I did not understand your remark that "all transactions are bundled in a single block". Is that true? This means that the corresponding execution had a single "useful" block and that's a problem...

FurkanKarakas commented 4 years ago

For 3. in order to simulate long-delay network test I changed configuration files so that I do not get timeout reached error. It might be due to this reason that all TXs are bundled in a single block when I do long network delay simulations. This is not the case when I do a simulation with low network delay. For the other points -- I will fix them in a future commit.

FurkanKarakas commented 4 years ago

EDIT: tex file can now be found at: https://github.com/FurkanKarakas/tendermint/blob/release/v0.33.1/Furkan/Reports/project_report.tex It can be accessed alongside with the pdf file.

EDIT 2: Now I can print the block size according to the number of transactions present inside.

FurkanKarakas commented 4 years ago

UPDATE: After I upgrading to Ubuntu 20.04 LTS there seems to be a problem with the original docker installation and it prevents me from running tendermint localnode cluster. For this reason I set up a virtual machine again in Ubuntu 18.04 LTS and I was planning to keep working on this VM. Do you think it is fine? Let me know your opinion.

adizere commented 4 years ago

I don't see any problems with that. Performance might be affected, but I'm not even sure about that, since current container systems are quite impressive. So your suggestion seems good!

FurkanKarakas commented 4 years ago

UPDATE: In order to simulate Byzantine behavior in Tendermint, I was advised to have two nodes sign the blocks with the same private key. To achieve this, I copied the file priv_val_key.json file of node0 located in build/node0/config/ into the folder build/node1/config/, hence replacing the file of node1 with node0. By this, I wanted to make it look like node1 is signing messages in the name of node0. However, I get the following error if I do that: Found conflicting vote from ourselves. Did you unsafe_reset a validator?. I think in that case two nodes are equally powerful, i.e. there is no distinction between Byzantine and honest nodes.

adizere commented 4 years ago

I think the message Found conflicting vote from ourselves. Did you unsafe_reset a validator? is a sign that you have succeeded to actually simulate Byzantine behavior. However, in some of my experiments, I was getting this message also whenever the network was not set-up properly (e.g., incorrect validator restart, or incorrect validator configuration).

Is it possible to investigate the message/error logs on validators? Ideally, we have to convince ourselves that the attack worked -- and what was the sequence of protocol messages that the validators sent, namely what are exactly the conflicting votes.
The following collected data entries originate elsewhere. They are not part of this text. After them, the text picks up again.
(** ** The digit buffer *)

Lemma handleInput_full (s : Sys) (value : string) :
  PIN_COUNT <= String.length (inputPin (ui s)) ->
  run (fun r => handleInput r value) s = s.
Proof.
  intros H. exec. apply Nat.leb_le in H. now rewrite H.
Qed.

Lemma handleInput_room (s : Sys) (value : string) :
  String.length (inputPin (ui s)) < PIN_COUNT ->
  run (fun r => handleInput r value) s =
  mkSys (mkState (pinType (ui s)) (inputPin (ui s) ++ value)
           (pinConfigurePhase (ui s)) (pinTryCount (ui s))
           (visibleResetModal (ui s)))
        (world s).
Proof.
  intros H. exec. apply Nat.leb_gt in H. now rewrite H.
Qed.

Lemma pressAll_length params (values : list string) :
  Forall (fun value => existsb (String.eqb value) digits = true) values ->
  forall s, String.length (inputPin (ui s)) <= PIN_COUNT ->
  String.length (inputPin (ui (pressAll params values s))) =
  Nat.min PIN_COUNT (String.length (inputPin (ui s)) + List.length values).
Proof.
  unfold PIN_COUNT, pressAll.
  induction 1 as [|value values Hd _ IH]; intros s Hs;
    cbn [fold_left List.length].
  - lia.
  - apply digits_length in Hd.
    pose proof (handleInput_full s value) as Full.
    pose proof (handleInput_room s value) as Room.
    unfold PIN_COUNT in Full, Room.
    change (perform params (PressDigit value) s)
      with (run (fun r => handleInput r value) s).
    destruct (Nat.eq_dec (String.length (inputPin (ui s))) 4) as [E|E].
    + rewrite Full by lia. rewrite IH by lia. lia.
    + rewrite Room by lia.
      rewrite IH; cbn [ui inputPin]; rewrite length_append; lia.
Qed.

Lemma handleDelete_run (s : Sys) :
  run handleDelete s =
  mkSys (mkState (pinType (ui s)) (JS.slice (inputPin (ui s)) 0 (-1))
           (pinConfigurePhase (ui s)) (pinTryCount (ui s))
           (visibleResetModal (ui s)))
        (world s).
Proof.
  exec.
  destruct (String.length (inputPin (ui s)) <=? 0) eqn:E1; [|reflexivity].
  destruct (PIN_COUNT <=? String.length (inputPin (ui s))) eqn:E2; [|reflexivity].
  apply Nat.leb_le in E1, E2. unfold PIN_COUNT in E2. lia.
Qed.

(** ** The invariant is established and preserved *)

Lemma invariant_mount params (w : World) : invariant params (mount params w).
Proof.
  unfold invariant, mount, initialState; simpl.
  repeat split; auto; try discriminate. unfold PIN_COUNT; lia.
Qed.

Lemma invariant_step params (s : Sys) (a : Action) :
  invariant params s -> enabled a s = true ->
  invariant params (perform params a s).
Proof.
  intros (Hlen & Hmode & Hcount & Hvis) Hen.
  destruct a.
  - (* a digit *)
    apply digits_length in Hen.
    change (perform params (PressDigit value) s)
      with (run (fun r => handleInput r value) s).
    destruct (Nat.eq_dec (String.length (inputPin (ui s))) PIN_COUNT) as [E|E].
    + rewrite handleInput_full by lia. split_inv; auto.
    + rewrite handleInput_room by lia. split_inv; auto; simpl.
      rewrite length_append. lia.
  - (* delete *)
    change (perform params PressDelete s) with (run handleDelete s).
    rewrite handleDelete_run. split_inv; auto; simpl.
    rewrite slice_last_length. lia.
  - (* forgot *)
    open_sys s. exec. simpl. split_inv; auto.
  - (* close *)
    open_sys s. exec. destruct (cancel params); simpl; split_inv; auto.
  - (* reset, on the prompt *)
    open_sys s. exec. simpl. split_inv; auto.
  - (* later, on the prompt *)
    open_sys s. exec. simpl. split_inv; auto.
  - (* focus *)
    open_sys s. exec. simpl.
    destruct Hcount as [->|Hcount].
    + destruct visible;
        [destruct (Hvis eq_refl) as [_ G]; vm_compute in G; discriminate|].
      simpl. rewrite andb_false_r.
      destruct (PinType_eqb_spec (type params) PinAuth) as [E|E]; simpl.
      * destruct (JS.ge _ _) eqn:G; simpl; split_inv; auto; discriminate.
      * split_inv; auto; discriminate.
    + rewrite Hcount.
      destruct (PinType_eqb_spec (type params) PinAuth) as [E|E]; simpl.
      * destruct (JS.ge count PIN_TRY_MAX) eqn:G; simpl; split_inv; auto;
          intros V; destruct (Hvis V); now split.
      * split_inv; auto.
  - (* blur *)
    open_sys s. exec. simpl. split_inv; auto; discriminate.
  - (* mount effect *)
    open_sys s. exec. simpl.
    destruct Hcount as [->|Hcount].
    + destruct visible;
        [destruct (Hvis eq_refl) as [_ G]; vm_compute in G; discriminate|].
      split_inv; auto; try discriminate. simpl; unfold PIN_COUNT; lia.
    + rewrite Hcount. split_inv; auto. simpl; unfold PIN_COUNT; lia.
  - (* retry-count effect *)
    open_sys s. exec. simpl.
    destruct (PinType_eqb_spec (type params) PinAuth) as [E|E]; simpl.
    + destruct (JS.ge count PIN_TRY_MAX) eqn:G; simpl; split_inv; auto;
          intros V; destruct (Hvis V); now split.
    + split_inv; auto.
  - (* mode effect *)
    open_sys s. exec. simpl. split_inv; auto.
  - (* biometric effect *)
    open_sys s. exec. simpl.
    destruct t, (biometricType params), o, (result params); simpl;
      split_inv; auto.
  - (* evaluation *)
    open_sys s. exec. simpl.
    assert (Hzero : 0 <= PIN_COUNT) by (unfold PIN_COUNT; lia).
    destruct t; simpl;
      (destruct (String.length buffer =? 4); simpl; [|split_inv; now auto]).
    + destruct (String.eqb staged EmptyString); simpl.
      * split_inv; auto.
      * destruct (String.eqb staged buffer), (result params); simpl;
          split_inv; auto; discriminate.
    + destruct (JS.not stored || String.eqb buffer stored), (result params);
        simpl; split_inv; auto; try discriminate.
      all: try (right; apply stored_count_read_back).
      all: intros V; destruct (Hvis V) as [A G]; split; auto.
      all: destruct count; cbn [JS.ge JS.add] in *; try discriminate.
      all: apply Nat.leb_le in G; apply Nat.leb_le; lia.
    + destruct (String.eqb staged EmptyString); simpl.
      * split_inv; auto.
      * destruct (String.eqb staged buffer), (result params); simpl;
          split_inv; auto; discriminate.
Qed.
Once we find those votes (in the logs) I think we can reasonably conclude you succeeded this adversarial attack and the network stopped.

FurkanKarakas commented 4 years ago

UPDATE: I tried something else. I modified the private key of the Byzantine node and gave it the public key of an honest node. After running the setup now I get authentication error. In that case I think the Byzantine node cannot sign with the correct private key since he shouldn't be able to know the private key of the trustworthy node. However, again in this test, I do not observe that the Byzantine node gets jailed (it should be jailed as long as I understand from the specifications of Tendermint).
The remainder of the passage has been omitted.